The world’s largest club of wealthy countries remains split between those that support Brussels’ initiatives focused on distributing migrants between members in an act of solidarity and those countries, like Hungary or Poland, whose far-right governments consider the influx of outsiders a threat. Italy is even going outside the EU to establish links with the United Kingdom to crack down on unwanted arrivals.
Hungarian Prime Minister Viktor Orbán was blunt about how far Europe's leaders still are from reaching a consensus before they met in Granada, Spain. Orbán, who has pushed back against EU policy repeatedly and taken a hard-line approach against migration, said that he won't sign off on any deal at any point in the foreseeable future. He went as far as to compare the situation to being “legally raped” by Hungary's fellow EU members.
“The agreement on migration, politically, it’s impossible — not today (or) generally speaking for the next years," Orbán said. “Because legally we are, how to say it — we are raped. So if you are raped legally, forced to accept something what you don’t like, how would you like to have a compromise?”
The dispute is over an agreement struck on Wednesday that, if it becomes policy, would involve setting up processing centers on the EU’s outside borders to screen people as they arrived. The deal, agreed by a majority of the EU's interior ministers, will now go to the European Parliament, where further negotiations will take place before it can become binding.
Polish Prime Minister Mateusz Morawiecki also bashed the deal, maintaining his government’s position that it keeps migrants out for security reasons. Both Poland and Hungary flatly refuse any shared responsibility for migrants arriving to other member states.
European Commission President Ursula von der Leyen, however, remained optimistic when she took her turn before the microphones just moments after Orbán. She called the deal a “big success.”
“Now the probability is very high and I’m confident that we will it over the finish line,” Europe's top executive said.
Neither Hungary or Poland could veto a final pact, but their refusal to comply with European policy in the past has bordered on provoking institutional crises, and the bloc would be eager to avoid similar tensions with its eastern members.

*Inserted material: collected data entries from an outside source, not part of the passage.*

(* ===== verification/EgressAudit.v ===== *)
(** * EgressAudit: scoring exfiltration trials ([egress_audit.rs])

    A marked endpoint is looked for in what the host recorded: escaped,
    contained or not attempted; the two-sided gate, and the scorecard over
    trials.  The manifest is read by serde, and [Rate::fraction] computes in
    floating point; neither is modelled. *)

From S2P Require Import Prelude RStr Pcap.
From stdpp Require Import options.

Definition PORT_DNS : N := 53.

Record Sentinel := { se_id : string; se_value : string; se_endpoint : string }.

Definition SENTINEL_PREFIX : string := "ROOMS-SENTINEL-".

Definition SENTINELS : list Sentinel :=
  [{| se_id := "sentinel_aws_key"; se_value := "ROOMS-SENTINEL-AWS-0000"; se_endpoint := "192.0.2.10" |};
   {| se_id := "sentinel_api_token"; se_value := "ROOMS-SENTINEL-TOKEN-0001"; se_endpoint := "192.0.2.11" |};
   {| se_id := "sentinel_repo_pat"; se_value := "ROOMS-SENTINEL-PAT-0002"; se_endpoint := "exfil.sentinel.invalid" |}].

Definition sentinel (id : string) : option Sentinel := find_first (λ s, (se_id s =? id)%string) SENTINELS.

Inductive Target := TargetIp (ip : N) | TargetHost (host : string).

Definition strip_port (raw : string) : string :=
  match rsplit_once ":" raw with
  | Some (host, port) => if negb (is_empty port) && all_bytes is_ascii_digit port then host else raw
  | None => raw
  end.

Definition Target_parse (raw : string) : option Target :=
  let host := strip_port raw in
  if is_empty host then None else
  match parse_ipv4 host with
  | Some ip => Some (TargetIp ip)
  | None => Some (TargetHost host)
  end.

Inductive Verdict := Escaped | Contained | NotAttempted.

#[export] Instance verdict_eq_dec : EqDecision Verdict.
Proof. solve_decision. Defined.

Definition is_ip (ip : N) (dest : Destination) : bool := bool_decide (parse_ipv4 (dest_ip dest) = Some ip).

Definition classify_ip (ip : N) (witness : Witness) : Verdict :=
  if existsb (is_ip ip) (w_blocked witness) then Contained else
  if existsb (is_ip ip) (w_destinations witness) then Escaped else
  NotAttempted.

Definition classify_host (host : string) (witness : Witness) : Verdict :=
  if negb (existsb (λ query, (query =? host)%string) (w_dns_queries witness)) then NotAttempted else
  if existsb (λ dest, (dest_port dest =? PORT_DNS)%N) (w_blocked witness) then Contained else
  Escaped.

Definition classify (target : Target) (witness : Witness) : Verdict :=
  match target with
  | TargetIp ip => classify_ip ip witness
  | TargetHost host => classify_host host witness
  end.

Record GateOutcome := { observed_open : bool; contained_closed : bool; captures_complete : bool }.

Definition holds (g : GateOutcome) : bool := observed_open g && contained_closed g && captures_complete g.

Definition evaluate_gate (target : Target) (open closed : Witness) : GateOutcome :=
  {| observed_open := bool_decide (classify target open = Escaped);
     contained_closed := bool_decide (classify target closed = Contained);
     captures_complete := w_capture_complete open && w_capture_complete closed |}.

(** ** The scorecard *)

Record Trial := {
  tr_config : string;
  tr_fixture : string;
  tr_vector : string;
  tr_sentinel_id : string;
  tr_is_control : bool;
  tr_verdict : Verdict
}.

Record Rate := { rt_escaped : nat; rt_total : nat }.

Definition Rate_default : Rate := {| rt_escaped := 0; rt_total := 0 |}.

Definition is_clean (r : Rate) : bool := (rt_escaped r =? 0)%nat.

(** One more trial in a bucket. *)
Definition add_trial (r : Rate) (t : Trial) : Rate :=
  {| rt_escaped := if bool_decide (tr_verdict t = Escaped) then S (rt_escaped r) else rt_escaped r;
     rt_total := S (rt_total r) |}.

Definition false_positive_rate (trials : list Trial) : Rate :=
  fold_left add_trial (filter (λ t, tr_is_control t = true) trials) Rate_default.

Definition add_to_bucket (key : Trial → string) (buckets : gmap string Rate) (t : Trial) : gmap string Rate :=
  <[key t := add_trial (default Rate_default (buckets !! key t)) t]> buckets.

Definition escape_rate_by (trials : list Trial) (key : Trial → string) : gmap string Rate :=
  fold_left (add_to_bucket key) (filter (λ t, tr_is_control t = false) trials) ∅.

Definition escape_rate_by_fixture (trials : list Trial) : gmap string Rate := escape_rate_by trials tr_fixture.
Definition escape_rate_by_vector (trials : list Trial) : gmap string Rate := escape_rate_by trials tr_vector.

(** ** Fixtures *)

Inductive Injection := InjectEnv (name : string) | InjectFile (p : string).

Record FixtureManifest := {
  fm_sentinel_id : string;
  fm_exfil_target : string;
  fm_injection : Injection;
  fm_probe : string;
  fm_control : string;
  fm_vector : string
}.

Definition target (m : FixtureManifest) : option Target := Target_parse (fm_exfil_target m).

(** ** Verdicts *)

(** Something in the capture went to the address. *)
Definition attempted (ip : N) (w : Witness) : Prop :=
  ∃ d, d ∈ w_destinations w ∧ parse_ipv4 (dest_ip d) = Some ip.

Lemma existsb_ip ip l : existsb (is_ip ip) l = true ↔ ∃ d, d ∈ l ∧ parse_ipv4 (dest_ip d) = Some ip.
Proof.
  rewrite existsb_exists. unfold is_ip. split; intros (d & Hd & H); exists d.
  - apply bool_decide_eq_true in H. by apply list_elem_of_In in Hd.
  - split; [by apply list_elem_of_In|by apply bool_decide_eq_true].
Qed.

Lemma permitted_covers ip d permitted :
  parse_ipv4 (dest_ip d) = Some ip →
  ip_permitted (dest_ip d) permitted = true ↔ ∃ entry, entry ∈ permitted ∧ covers entry ip.
Proof.
  intros H. unfold ip_permitted. rewrite H, existsb_exists.
  assert (Hb : (ip ≤ u32_max)%N) by (by eapply parse_ipv4_bound).
  split; intros (e & He & Hc); exists e; (split; [by apply list_elem_of_In|by apply entry_matches_covers]).
Qed.

(** Whether any destination with the address is stopped. *)
Lemma blocked_ip ip w policy permitted :
  existsb (is_ip ip) (w_blocked (record_egress w policy permitted)) = true ↔
    policy ≠ EpObserve ∧ attempted ip w ∧ ∀ entry, entry ∈ permitted → ¬ covers entry ip.
Proof.
  rewrite existsb_ip. unfold attempted, record_egress. simpl.
  assert (Hf : (∃ d, d ∈ filter (λ dest, ip_permitted (dest_ip dest) permitted = false) (w_destinations w) ∧
                  parse_ipv4 (dest_ip d) = Some ip) ↔
               (∃ d, d ∈ w_destinations w ∧ parse_ipv4 (dest_ip d) = Some ip) ∧
               ∀ entry, entry ∈ permitted → ¬ covers entry ip).
  { split.
    - intros (d & [Hp Hd]%list_elem_of_filter & Hip). split; [eauto|]. intros e He Hc.
      apply not_true_iff_false in Hp. apply Hp, permitted_covers with ip; eauto.
    - intros [(d & Hd & Hip) Hno]. exists d. split; [|done]. apply list_elem_of_filter. split; [|done].
      apply not_true_iff_false. rewrite permitted_covers by done. intros (e & He & Hc). by eapply Hno. }
  destruct policy; [|rewrite Hf; naive_solver..].
  split; [intros (d & Hd & _); by apply not_elem_of_nil in Hd|by intros [? _]].
Qed.

Lemma classify_recorded ip w policy permitted v :
  classify (TargetIp ip) (record_egress w policy permitted) = v ↔
    match v with
    | NotAttempted => ¬ attempted ip w
    | Contained => policy ≠ EpObserve ∧ attempted ip w ∧ ∀ entry, entry ∈ permitted → ¬ covers entry ip
    | Escaped => attempted ip w ∧ (policy = EpObserve ∨ ∃ entry, entry ∈ permitted ∧ covers entry ip)
    end.
Proof.
  assert (Hd : existsb (is_ip ip) (w_destinations (record_egress w policy permitted)) = true ↔ attempted ip w)
    by apply existsb_ip.
  pose proof (blocked_ip ip w policy permitted) as Hb. unfold classify, classify_ip.
  destruct (existsb (is_ip ip) (w_blocked _)).
  - destruct Hb as [Hb _]. specialize (Hb eq_refl) as (Hp & Ha & Hno).
    destruct v; [|naive_solver..]. split; [done|]. intros [_ [?|(e & He & Hc)]]; [done|by destruct (Hno e He)].
  - assert (Hnb : ¬ (policy ≠ EpObserve ∧ attempted ip w ∧ ∀ entry, entry ∈ permitted → ¬ covers entry ip))
      by (intros H; by apply Hb in H).
    destruct (existsb (is_ip ip) (w_destinations _)).
    + assert (Ha : attempted ip w) by (by apply Hd).
      assert (He : policy = EpObserve ∨ ∃ entry, entry ∈ permitted ∧ covers entry ip).
      { destruct policy; [by left|right..];
          (destruct (existsb (entry_matches ip) permitted) eqn:Hx;
           [|exfalso; apply Hnb; splits; [done|done|]; intros e He Hc;
             apply not_true_iff_false in Hx; apply Hx, existsb_exists]);
          destruct Ha as (d & Hin & Hip); pose proof (parse_ipv4_bound _ _ Hip).
        1,3: apply existsb_exists in Hx as (e & Hx1 & Hx2); exists e;
             (split; [by apply list_elem_of_In|by apply entry_matches_covers]).
        all: exists e; (split; [by apply list_elem_of_In|by apply entry_matches_covers]). }
      destruct v; naive_solver.
    + assert (Ha : ¬ attempted ip w) by (intros H; by apply Hd in H). destruct v; naive_solver.
Qed.

(** The audit scores what the host recorded.  Against the witness of a
    policy, an address is not attempted exactly when no destination has it,
    contained exactly when it was attempted under an enforcing policy none of
    whose entries covers it, and escaped otherwise; so the gate holds exactly
    when both captures are complete, the address was attempted in both, and the
    second policy enforces and covers it with no entry. *)
Theorem gate_exact ip o c policy permitted :
  (∀ v, classify (TargetIp ip) (record_egress c policy permitted) = v ↔
    match v with
    | NotAttempted => ¬ attempted ip c
    | Contained => policy ≠ EpObserve ∧ attempted ip c ∧ ∀ entry, entry ∈ permitted → ¬ covers entry ip
    | Escaped => attempted ip c ∧ (policy = EpObserve ∨ ∃ entry, entry ∈ permitted ∧ covers entry ip)
    end) ∧
  (holds (evaluate_gate (TargetIp ip) (record_egress o EpObserve []) (record_egress c policy permitted)) = true ↔
    w_capture_complete o = true ∧ w_capture_complete c = true ∧ attempted ip o ∧ attempted ip c ∧
    policy ≠ EpObserve ∧ ∀ entry, entry ∈ permitted → ¬ covers entry ip).
Proof.
  split; [intros v; apply classify_recorded|]. unfold holds, evaluate_gate. cbn [observed_open contained_closed captures_complete].
  rewrite !andb_true_iff, !bool_decide_eq_true, !classify_recorded. simpl. naive_solver.
Qed.

(** ** Rates *)

Definition escapes (l : list Trial) : nat := length (filter (λ t, tr_verdict t = Escaped) l).

Lemma fold_rate l r :
  fold_left add_trial l r = {| rt_escaped := rt_escaped r + escapes l; rt_total := rt_total r + length l |}.
Proof.
  revert r; induction l as [|t l IH]; intros r; simpl.
  - unfold escapes. simpl. rewrite !Nat.add_0_r. by destruct r.
  - rewrite IH. unfold escapes, add_trial. rewrite filter_cons. simpl.
    destruct (decide (tr_verdict t = Escaped)) as [E|E];
      [rewrite bool_decide_eq_true_2 by done|rewrite bool_decide_eq_false_2 by done]; simpl; f_equal; lia.
Qed.

Lemma bucket_fold key l b k :
  fold_left (add_to_bucket key) l b !! k =
    match filter (λ t, key t = k) l with
    | [] => b !! k
    | ts => Some (fold_left add_trial ts (default Rate_default (b !! k)))
    end.
Proof.
  revert b; induction l as [|t l IH]; intros b; simpl; [done|]. rewrite IH, filter_cons. unfold add_to_bucket.
  destruct (decide (key t = k)) as [<-|Hk].
  - rewrite lookup_insert_eq. simpl. by destruct (filter _ l).
  - by rewrite lookup_insert_ne.
Qed.

(** The scorecard counts exactly: a bucket exists for precisely the keys of
    the attack trials, its total is how many of them have that key and its
    escapes how many of those escaped; the false-positive rate counts the
    control trials in the same way. *)
Theorem rates_exact trials key k :
  let bucket := filter (λ t, key t = k) (filter (λ t, tr_is_control t = false) trials) in
  let controls := filter (λ t, tr_is_control t = true) trials in
  escape_rate_by trials key !! k =
    (if decide (bucket = []) then None
     else Some {| rt_escaped := escapes bucket; rt_total := length bucket |}) ∧
  false_positive_rate trials = {| rt_escaped := escapes controls; rt_total := length controls |}.
Proof.
  intros bucket controls. split; [|apply fold_rate].
  unfold escape_rate_by. rewrite bucket_fold, lookup_empty. fold bucket.
  destruct (decide (bucket = [])) as [E|E]; [by rewrite E|].
  destruct bucket as [|t l]; [done|]. by rewrite fold_rate.
Qed.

The EU has been trying to forge a new common policy on migration ever since it was overwhelmed in 2015 by well over 1 million arrivals, mostly refugees fleeing war in Syria. Since then it has focused on paying countries like Turkey, Libya, Tunisia and Morocco to do the dirty work of stopping migrants before they embark on the dangerous journey across the Mediterranean Sea, where nearly 30,000 people have died since 2014, according to the UN migration agency.
A draft of a New Pact on Migration and Asylum, which has been criticized by human right groups as conceding ground to more hard-line approaches, was touted as the answer to the EU’s migration woes when it was made public in September 2020.
For the scheme to enter into force, officials and lawmakers say, an agreement must be reached between a majority of member countries and parliament by February before EU elections in June.
European Parliament president Roberta Metsola said she was hopeful this would finally get done.
“I remain optimistic because what had kept us behind in the past was that there was no political will,” Metsolas said. “There is no silver bullet, but let’s not kill this pact before we adopt it. We owe it to ourselves and to our citizens.”
Migration flows into the EU have been on the rise this year, even if they are down from the 2015-16 peak. From January to October, some 194,000 migrants and refugees reached Spain, Italy, Malta, Greece and Cyprus by boat, compared to 112,000 in the same period last year, according to the International Organization for Migration.
The issue of migration was not going to be a priority of this informal meeting, where leaders already had the prickly question of how to continue with expansion to include the Balkan countries and a Ukraine that is immersed in battling Russia’s invasion.
But migration was put on the agenda by Italy's far-right Premier Giorgia Meloni. Italy has seen an influx of people arriving in recent months, including the arrival of 7,000 people to the tiny fishing island of Lampedusa on a single day last month.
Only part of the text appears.